» **ACTIVITY**
Search the entries for lines that contain the word "Require", and report each one found.

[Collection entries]
..............................

(** * A shallow embedding of [src/logger.py]

    The module builds a coloured, dual-sink logger on Python's [logging]
    package: a path filter ([RelativePathFilter]), a colouring formatter
    ([Formatter]), a daily rotating file handler ([FileHandler]) and the
    [Logger] facade.  The parts of [logging], [str], [datetime], [pathlib]
    and [os] the module calls into are transcribed next to the code that
    uses them. *)

From Stdlib Require Import ZArith Lia Bool List Ascii String DecimalString.
From stdpp Require Import base gmap strings.

Local Open Scope string_scope.

(** ** Python strings *)

Module PyStr.

(** [old in s]: some suffix of [s] starts with [old]. *)
Fixpoint contains (old s : string) : bool :=
  String.prefix old s ||
  match s with
  | EmptyString => false
  | String _ s' => contains old s'
  end.

(** Drop the first [n] characters, [s[n:]]. *)
Fixpoint drop (n : nat) (s : string) : string :=
  match n, s with
  | O, _ => s
  | S _, EmptyString => EmptyString
  | S k, String _ s' => drop k s'
  end.

(** [s.replace("", new)]: [new] goes before every character and at the end. *)
Fixpoint intersperse (new s : string) : string :=
  match s with
  | EmptyString => new
  | String c s' => new ++ String c (intersperse new s')
  end.

(** The scan of [s.replace(old, new)] for a non-empty [old]: at the leftmost
    occurrence emit [new] and resume after it, otherwise copy one character.
    [fuel] bounds the number of scan steps. *)
Fixpoint replace_scan (fuel : nat) (old new s : string) : string :=
  match fuel with
  | O => s
  | S fuel' =>
      match s with
      | EmptyString => EmptyString
      | String c s' =>
          if String.prefix old s
          then new ++ replace_scan fuel' old new (drop (String.length old) s)
          else String c (replace_scan fuel' old new s')
      end
  end.

(** [s.replace(old, new)] with the default count: every non-overlapping
    occurrence of [old], leftmost first. *)
Definition replace (s old new : string) : string :=
  match old with
  | EmptyString => intersperse new s
  | String _ _ => replace_scan (String.length s) old new s
  end.

(** [c in s] for a single character. *)
Fixpoint has_char (c : ascii) (s : string) : bool :=
  match s with
  | EmptyString => false
  | String d s' => Ascii.eqb c d || has_char c s'
  end.

End PyStr.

..............................

» **REPLY TO THE TASK**
From Stdlib Require Import ZArith Lia Bool List Ascii String DecimalString.
From stdpp Require Import base gmap strings.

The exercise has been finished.